On July 29th 2010 the United States Senate Appropriations Committee passed an amendment to the State and Foreign Operations bill authored by New Jersey Democratic Senator Frank Lautenberg that would permanently ban the Global Gag Rule, a U.S. foreign policy restriction that has haunted reproductive rights organizations in Africa and other parts of the Global South on and off for over two decades.

The Global Gag Rule prohibited NGOs receiving any U.S. foreign assistance from engaging in abortion-related activities, including the distribution of information regarding safe abortion, even if the NGOs used their non-U.S. funds for the forbidden services. Now that the Senate committee has passed the Lautenberg amendment, the United States Congress should act quickly to forever eliminate the Global Gag Rule. Women’s lives in Africa and throughout the Global South are at stake.

One of U.S. President Barack Obama’s first actions upon taking office in January 2009 was to repeal the Global Gag Rule through an executive order. However, only a law passed by the United States Congress can make the repeal permanent. A permanent ban of the Global Gag Rule would allow U.S. foreign aid recipients in Africa and elsewhere to invest resources for safe abortion care without fearing a potential change in U.S. foreign policy with each new administration.

The fate of the Global Gag Rule and African women’s access to safe abortion services has long been subject to the vagaries of U.S. political winds. President Ronald Reagan first introduced the Global Gag Rule, also known as the Mexico City Policy, in 1984. Subsequent Republican U.S. presidents including George H. W. Bush and George W. Bush upheld or reinstated the Global Gag Rule during their tenures. Democratic Presidents Bill Clinton and Barack Obama signed executive orders rescinding the rule.

Reproductive rights advocates have long lobbied the U.S. Congress to pass a law that would permanently repeal the Global Gag Rule and forever remove it from the political whims of each successive administration. A U.S. Senate vote in favor of a permanent ban on the Global Gag Rule would help eliminate once and for all the corrosive effects of the gag rule in African countries and throughout the world.

Ethiopia

According to the World Health Organization, 5.5 million African women undergo unsafe abortions each year, often resulting in death or short- or long-term disability. East Africa in particular has one of the world’s highest rates of maternal deaths linked to complications from unsafe abortions. During recent research and fieldwork in Ethiopia, where each year unsafe abortion accounts for 50% of the 20,000 maternal deaths, I observed how the uncertain future of the Global Gag Rule could affect women’s access to safe abortion services that can save their lives.

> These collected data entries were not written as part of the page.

Lemma digest_from_blob_Ok g : digest_from_blob (digest_bytes g) = Ok g.
Proof.
  unfold digest_from_blob, digest_bytes. rewrite (proj2 (array_of_Some 32 _ _) eq_refl). by destruct g.
Qed.

Lemma try_u64_val z (u : u64) : z = val u -> try_u64 z = Ok u.
Proof.
  intros ->. pose proof (val_bounds u). destruct (try_u64_Ok (val u)) as (x & E & Ex); [lia|].
  rewrite E. f_equal. by apply val_inj.
Qed.

Lemma row_to_summary_Ok p row : row_of p row -> row_to_summary (thread_of p) row = Ok (pr_summary p).
Proof.
  intros []. unfold row_to_summary. rewrite (revision_from_i64_Ok _ _ rw_revision). cbn.
  destruct p as [[] ? ? ? ? ?]. cbn in *. unfold mret, result_ret. f_equal. f_equal; congruence.
Qed.

Lemma frontier_of_Ok (i : i64) (u : u64) : val i = val u ->
  frontier_of i = Ok (if val u =? 0 then None else Some u).
Proof.
  intros E. unfold frontier_of. rewrite E. destruct (val u =? 0); [done|]. cbn [negb transpose].
  by rewrite (try_u64_val _ u).
Qed.

(** The projection [row_to_projection] makes of its row, without checkpoints. *)
Definition restored p : ThreadIndexProjection := {|
  pr_summary := pr_summary p;
  pr_last_agent_sequence := pr_last_agent_sequence p;
  pr_model_context_checkpoint := pr_model_context_checkpoint p;
  pr_dynamic_tools_digest := pr_dynamic_tools_digest p;
  pr_agent_event_metadata_generation := pr_agent_event_metadata_generation p;
  pr_transcript_index := {|
    ti_total_turns := ti_total_turns (pr_transcript_index p);
    ti_checkpoints := [];
    ti_through_revision := su_revision (pr_summary p);
    ti_frontier_sequence := if val (pr_last_agent_sequence p) =? 0 then None else Some (pr_last_agent_sequence p) |} |}.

Unsafe abortion remains the leading cause of death among Ethiopian women of childbearing age, surpassed only by HIV/AIDS. Many Ethiopian women have little or no choice over when or how they become pregnant. Lack of female control over contraceptive use, domestic and sexual violence, early marriage, forced abductions, and poverty often strip Ethiopian women of control over their reproductive lives and lead to unwanted pregnancies. Over 50% of all women seeking abortions in Ethiopia do so outside the reach of trained medical professionals.

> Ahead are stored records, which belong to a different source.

(* ===== verification/LiveFacts.v ===== *)
(** What the writer of a thread does: the events of its commands, how the
    journal and the index change under [execute], and its reads; and sequences
    of commands: the journal grows by what the specification of each command
    says, and the index stays in step. *)

From S2P Require Import Prelude Canonical Events Commands Receipts Format FormatFacts CommandIndex Disk Model Recovery JournalSpec.
From S2P Require Import RecoveryFacts Journal JournalFacts AppendFacts CrashFacts RangeFacts Projection ProjectionFacts ThreadIndex IndexFacts IndexReads.
From S2P Require Import OpenFacts Service LiveThread.

Open Scope string_scope.
Open Scope list_scope.
Open Scope Z_scope.

(** * Events of a command *)

Definition body_is_created (b : ThreadEventBody) : bool :=
  match b with ThreadCreated _ _ _ => true | _ => false end.

Lemma event_body_total command :
  event_body command = None ->
  exists bodies, event_bodies command = bodies /\
    match command with RecordNativeAgentEvents _ | ReconcileSessionMetadata _ _ _ => True | _ => False end.
Proof. destruct command; try discriminate; eauto. Qed.

(** A command other than [Create] creates nothing; [Create] is one event. *)
Lemma event_bodies_created command :
  if is_create command then exists b, event_bodies command = [b] /\ body_is_created b = true
  else Forall (fun b => body_is_created b = false) (event_bodies command).
Proof.
  destruct command; cbn; try (by repeat constructor); try (by eauto).
  - induction events as [|e events IH]; constructor; done.
  - unfold metadata_event_bodies. destruct name, resume_config, dynamic_tools; cbn; repeat constructor.
Qed.

Section Facts.
Context `{External, JsonCodec}.

Lemma envelope_new_valid event : has_valid_digests (envelope_new event) = true.
Proof. apply has_valid_digests_iff. by split. Qed.

Lemma build_events_chain `{Sqlite} draws tid now actor corr k r prev bodies events :
  build_events draws tid now actor corr k r prev bodies = Ok events ->
  events_chain tid (dr_batch_id draws) (rev r - Z.of_nat k) (Z.of_nat k) prev events /\
  map ev_body events = bodies /\
  map ev_event_id events = map (dr_event_id draws) (seq k (length bodies)) /\
  Forall (fun e => ev_actor e = actor /\ ev_recorded_at_unix_ms e = now /\ ev_correlation_id e = corr) events.
Proof.
  revert k r prev events. induction bodies as [|body bodies IH]; intros k r prev events; cbn [build_events].
  { intros [= <-]. by repeat split. }
  intros E. inv_ok.
  match goal with Ha : checked_next r = Some ?a |- _ => apply checked_next_Some in Ha as Er; rename a into r' end.
  match goal with Ha : checked 0 (2 ^ 32) _ = Some ?a |- _ => apply checked_Some in Ha as Ek; rename a into k' end.
  match goal with Ha : build_events _ _ _ _ _ _ _ _ _ = Ok ?a |- _ => apply IH in Ha as (Hc & Hb & Hi & Hf) end.
  split; [|split; [|split]].
  - cbn [events_chain]. split; [done|]. split; [done|]. split; [cbn; by rewrite <- Ek|].
    split; [cbn; lia|]. split; [done|]. split; [apply envelope_new_valid|].
    replace (rev r' - Z.of_nat (S k)) with (rev r - Z.of_nat k) in Hc by lia.
    by replace (Z.of_nat (S k)) with (Z.of_nat k + 1) in Hc by lia.
  - cbn [map]. by rewrite Hb.
  - cbn [map length seq]. by rewrite Hi.
  - by constructor.
Qed.

Lemma build_events_Ok `{Sqlite} draws tid now actor corr k r prev bodies :
  rev r + len bodies < 2 ^ 64 -> Z.of_nat k + len bodies <= 2 ^ 32 ->
  exists events, build_events draws tid now actor corr k r prev bodies = Ok events.
Proof.
  revert k r prev. induction bodies as [|body bodies IH]; intros k r prev Hr Hk; [by eexists|].
  cbn [length build_events] in *. pose proof (rev_bounds r).
  destruct (checked_next r) as [r'|] eqn:En; [|apply checked_next_None in En; lia].
  apply checked_next_Some in En. cbn [ok_or mbind result_bind].
  destruct (checked_in 0 (2 ^ 32) (Z.of_nat k)) as (k' & -> & _); [lia|]. cbn [ok_or mbind result_bind].
  match goal with |- context [build_events _ _ _ _ _ _ _ ?g _] => destruct (IH (S k) r' g) as (events & ->) end; [lia|lia|].
  by eexists.
Qed.

End Facts.

Section Live.
Context `{External, JsonCodec, Sqlite} (cfg : JournalConfig) (tid : ThreadId).

Abbreviation journal_inv := (journal_inv cfg tid).

(** * The specification of [execute_locked] *)

Definition frames_events (frames : list Frame) : list ThreadEventEnvelope := concat (map frame_events frames).

Definition committed_outcome (r : result JournalError AppendOutcome) : result ThreadStoreError CommitOutcome :=
  match r with
  | Ok (Committed receipt events) => Ok {| co_receipt := receipt; co_events := events |}
  | Ok (Duplicate receipt) => Ok {| co_receipt := receipt; co_events := [] |}
  | Err e => Err (Journal e)
  end.

Section Spec.
Context (draws : Draws) (actor : ThreadActor) (corr : option string) (command : ThreadCommand) (mode : CommitMode).

Definition header_at (h : ThreadHead) : ThreadCommandHeader :=
  command_header_new (dr_command_id draws) tid (head_revision h) actor corr command.

Definition no_op_at (h : ThreadHead) (now : i64) : CommitOutcome := {|
  co_receipt := receipt_no_op (ch_command_id (header_at h)) (ch_command_digest (header_at h)) (head_revision h) now;
  co_events := [] |}.

Definition events_at (h : ThreadHead) (now : i64) : result ThreadStoreError (list ThreadEventEnvelope) :=
  build_events draws tid now actor corr 0 (head_revision h) (head_digest h) (event_bodies command).

Definition batch_at (h : ThreadHead) (now : i64) (events : list ThreadEventEnvelope) : JournalBatch :=
  journal_batch_new (header_at h) (dr_batch_id draws) now events.

(** From the frames of the journal: the frames after a command, and its result. *)
Inductive execute_spec (frames : list Frame) : list Frame -> result ThreadStoreError CommitOutcome -> Prop :=
  | spec_clock e :
      now_unix_ms (dr_clock draws) = Err e -> execute_spec frames frames (Err e)
  | spec_exists now :
      now_unix_ms (dr_clock draws) = Ok now -> is_create command = true -> frames <> [] ->
      execute_spec frames frames (Ok (no_op_at (last_head HEAD_EMPTY frames) now))
  | spec_not_created now :
      now_unix_ms (dr_clock draws) = Ok now -> is_create command = false -> frames = [] ->
      execute_spec frames frames (Err ThreadNotCreated)
  | spec_nothing now :
      now_unix_ms (dr_clock draws) = Ok now -> is_create command = false -> frames <> [] ->
      event_bodies command = [] ->
      execute_spec frames frames (Ok (no_op_at (last_head HEAD_EMPTY frames) now))
  | spec_overflow now e :
      now_unix_ms (dr_clock draws) = Ok now -> (is_create command = true <-> frames = []) ->
      events_at (last_head HEAD_EMPTY frames) now = Err e ->
      execute_spec frames frames (Err e)
  | spec_appended now events frames' r :
      now_unix_ms (dr_clock draws) = Ok now -> (is_create command = true <-> frames = []) ->
      event_bodies command <> [] ->
      events_at (last_head HEAD_EMPTY frames) now = Ok events ->
      append_spec cfg tid (batch_at (last_head HEAD_EMPTY frames) now events) (durability_of mode) frames frames' r ->
      execute_spec frames frames' (committed_outcome r).

Lemma frames_head_empty frames : frames_ok cfg tid HEAD_EMPTY frames ->
  bool_decide (last_head HEAD_EMPTY frames = HEAD_EMPTY) = bool_decide (frames = []).
Proof.
  intros Hok. apply bool_decide_ext. split; [|by intros ->]. intros E. destruct frames as [|f fs]; [done|exfalso].
  pose proof (frames_ok_end _ _ _ _ Hok) as Hend. rewrite E in Hend. change (rev (head_revision HEAD_EMPTY)) with 0 in Hend.
  destruct Hok as [Hf _]. apply frame_ok_end in Hf as (_ & Hne & _). cbn [map concat] in Hend.
  rewrite length_app in Hend. lia.
Qed.

(** A frame holds events. *)
Lemma frames_events_nil frames : frames_ok cfg tid HEAD_EMPTY frames -> frames_events frames = [] -> frames = [].
Proof.
  destruct frames as [|f fs]; [done|]. intros [Hf _] E. apply frame_ok_end in Hf as (_ & Hne & _).
  unfold frames_events in E. cbn [map concat] in E. apply app_eq_nil in E as [E _].
  rewrite E in Hne. cbn in Hne. lia.
Qed.

(** A journal grows by one frame at most, and so does what waits to be synced. *)
Definition grows j (layout : Layout) j' (layout' : Layout) : Prop :=
  len layout' <= len layout + 1 /\ val (tj_dirty_batch_count j') <= val (tj_dirty_batch_count j) + 1.

(** What a run of [execute_locked] establishes. *)
Definition executes (m : M (ThreadJournal * Disk) ThreadStoreError CommitOutcome) j layout d : Prop :=
  exists j' layout' d' r,
    m (j, d) = ((j', d'), r) /\ execute_spec (concat layout) (concat layout') r /\
    journal_inv j' layout' d' /\ healthy d' /\
    tj_process j' = tj_process j /\ grows j layout j' layout'.

Lemma executes_stay m j layout d r :
  healthy d -> journal_inv j layout d -> m (j, d) = ((j, d), r) ->
  execute_spec (concat layout) (concat layout) r -> executes m j layout d.
Proof. intros Hd Hj E Hs. exists j, layout, d, r. unfold grows. do 4 (split; [done|]). lia. Qed.

Lemma execute_bodies_run now j layout d :
  healthy d -> journal_inv j layout d -> append_room cfg j layout ->
  now_unix_ms (dr_clock draws) = Ok now -> (is_create command = true <-> concat layout = []) ->
  event_bodies command <> [] ->
  executes
    (events ← of_result (events_at (last_head HEAD_EMPTY (concat layout)) now);
     outcome ← map_error Journal (append (batch_at (last_head HEAD_EMPTY (concat layout)) now events) (durability_of mode));
     let (receipt, committed_events) := outcome_receipt_and_events outcome in
     mret {| co_receipt := receipt; co_events := default [] committed_events |}) j layout d.
Proof.
  intros Hd Hj Hroom Hnow Hcr Hb.
  destruct (events_at (last_head HEAD_EMPTY (concat layout)) now) as [events|e] eqn:Ee.
  2: { eapply executes_stay; [done|done|by erewrite M_bind_fails by reflexivity|by eapply spec_overflow]. }
  destruct (append_run cfg tid (batch_at (last_head HEAD_EMPTY (concat layout)) now events) (durability_of mode)
              j layout d Hd Hj Hroom) as (j' & layout' & d' & r & Hrun & Hspec & Hj' & Hd' & Hdirty & _ & _ & Hlen).
  pose proof (append_locks _ _ _ _ _ _ _ Hrun) as [Hproc _].
  exists j', layout', d', (committed_outcome r). split; [|do 4 (split; [by eauto using spec_appended|]); by split].
  erewrite M_bind_run by reflexivity. unfold mbind, M_bind, map_error. rewrite Hrun.
  by destruct r as [[]|].
Qed.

In 2005, Ethiopia courageously liberalized its national abortion law in order to address the public health crisis resulting from the high incidence of unsafe abortion. However, U.S. foreign policy remained a hurdle to the successful implementation of the law. Eight long years of the Bush administration’s enforcement of the gag rule eroded the strength of well-known and respected abortion service providers in Ethiopia including Marie Stopes International Ethiopia (MSIE) and the Family Guidance Association of Ethiopia (FGAE).

MSIE and FGAE had long been dedicated to providing safe abortion services that often meant the difference between life and death for Ethiopian women. During MSIE and FGAE’s years roaming the Global Gag Rule wilderness they lost all U.S. funding and Ethiopian women suffered as a result. Organizations that continued to receive U.S. funding were forbidden from even presenting Ethiopian women with information about safe abortion. Thus, U.S. foreign policy undermined Ethiopia’s attempt to address a public health crisis affecting countless Ethiopian women.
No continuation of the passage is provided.